Since there’s a Path(::Vector{String}) constructor, and AbstractPaths are iterable, for whole-path replacements, you could also do:
Path([replace(seg, "foo" => "bar") for seg in mypath])
and it should just work, with the bonus that "bar" can be an externally provided value, but without side-stepping the default constructor values that have special meaning would raise an error. This helps avoid the security hole created with code like:
function makehidden(path::Path, oldname::String, newname::String) # less-than-useful MWE demo function
Path([replace(seg, oldname => ".$newname") for seg in path])
end
where somewhere upstream using makehidden ends up providing some sort of user/application/extenrally provided value as the newname argument, and the value "." is accidentally/maliciously passed. Equivalent code in Julia-of-today would cause a path segment to be replaced with .. and hence change the path beyond what was likely intended/anticipated/safe, but with the current Paths prototype this instead raises a runtime error, and you have to do things a little more awkwardly if you want to allow special runtime-provided values to be injected into a path.
There would not seem to be much loss if filenames were to be represented as strings as they are not far from inputs to the joinpath function in practice.

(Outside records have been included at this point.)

Lemma sentence_loop_join n ss st :
  Forall (fun s => trimmed s /\ s <> []) ss ->
  join SPACE (flat (foldl (sentence_step n) st ss))
  = join SPACE (flat st ++ concat (map (pieces n) ss)).
Proof.
  intros Hss. revert st. induction Hss as [|s ss [Ht Hne] _ IH]; intros st; simpl.
  - rewrite app_nil_r. reflexivity.
  - rewrite IH. apply sentence_step_join; assumption.
Qed.

Lemma combine_chunks_pack n ss :
  Forall (fun s => trimmed s /\ s <> []) ss ->
  combine_chunks (pack n ss) = join SPACE (concat (map (pieces n) ss)).
Proof.
  intros Hss. unfold combine_chunks, pack. cbv zeta.
  rewrite <- (app_nil_r (flush _ _)). rewrite join_flush, app_nil_r.
  change (chunks ?t ++ current_chunk ?t) with (flat t).
  rewrite sentence_loop_join by exact Hss. reflexivity.
Qed.

(** ** The shape of the sentences *)

Lemma ends_term_snoc s c : ends_term (s ++ [c]) = is_term c.
Proof.
  induction s as [|d s IH]; [reflexivity|].
  destruct s as [|e s]; [reflexivity|]. exact IH.
Qed.

Lemma ends_term_inv s :
  ends_term s = true -> exists s' t, s = s' ++ [t] /\ is_term t = true.
Proof.
  destruct s as [|d s0]; [discriminate|].
  destruct (exists_last (l := d :: s0)) as (s' & t & E); [discriminate|].
  rewrite E, ends_term_snoc. intros H. exists s', t. auto.
Qed.

Lemma space_not_term c : is_space c = true -> is_term c = false.
Proof.
  intros Hc. destruct (is_term c) eqn:Ht; [|reflexivity].
  apply is_term_not_space in Ht. congruence.
Qed.

Lemma boundary_free_cons t s :
  boundary_free (t :: s) = true -> boundary_free s = true.
Proof.
  destruct s as [|c s]; [reflexivity|]. intros H.
  change (negb (is_term t && is_space c) && boundary_free (c :: s) = true) in H.
  apply andb_prop in H. tauto.
Qed.

Lemma boundary_free_app a b :
  boundary_free (a ++ b) = true ->
  boundary_free a = true /\ boundary_free b = true.
Proof.
  induction a as [|t a IH]; intros H; [auto|].
  pose proof (boundary_free_cons _ _ H) as H'. destruct (IH H') as [Ha Hb].
  split; [|exact Hb].
  destruct a as [|c a]; [reflexivity|].
  change (negb (is_term t && is_space c) && boundary_free (c :: a ++ b) = true) in H.
  change (negb (is_term t && is_space c) && boundary_free (c :: a) = true).
  apply andb_prop in H. destruct H as [H _]. rewrite H. exact Ha.
Qed.

Lemma boundary_free_snoc cur c :
  boundary_free cur = true ->
  ends_term cur = false \/ is_space c = false ->
  boundary_free (cur ++ [c]) = true.
Proof.
  induction cur as [|t cur IH]; intros Hbf Hc; [reflexivity|].
  destruct cur as [|d cur].
  - simpl. simpl in Hc. destruct Hc as [-> | ->]; [reflexivity|].
    rewrite andb_false_r. reflexivity.
  - change (negb (is_term t && is_space d) && boundary_free ((d :: cur) ++ [c]) = true).
    change (negb (is_term t && is_space d) && boundary_free (d :: cur) = true) in Hbf.
    apply andb_prop in Hbf. destruct Hbf as [H1 H2]. rewrite H1.
    apply IH; assumption.
Qed.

So we could usebasename(::AbstractPath)::String and keep using splitext(::String)::Vector{String} function as before, except that one would need only add explicit basename in the code. One could add a compatibility method, splitext(::AbstractPath)::Vector{String}, which could give a warning but would still allow existing code to keep working.
It is hard, true, but that does not imply that we should not try. The new Path API can be shadowed on top of the Base exported methods, like using PathLib; @pathify where the @pathify macro can define shadowed methods that will be used instead. This enables running tests on registered packages with the modified API with a single regex replacement in the codebase module definition.
That’s not the Unix philosophy. The Unix philosophy is:
everything is a file
the utility of an operating system/programming environment should come from being able to compose solutions well, instead of from a single monolithic solution
Text being prominent is reasonable though, it’s human readable. The drawback is having to parse repeatedly, but often that’s not an issue. In any case Unix is perfectly compatible with binary data.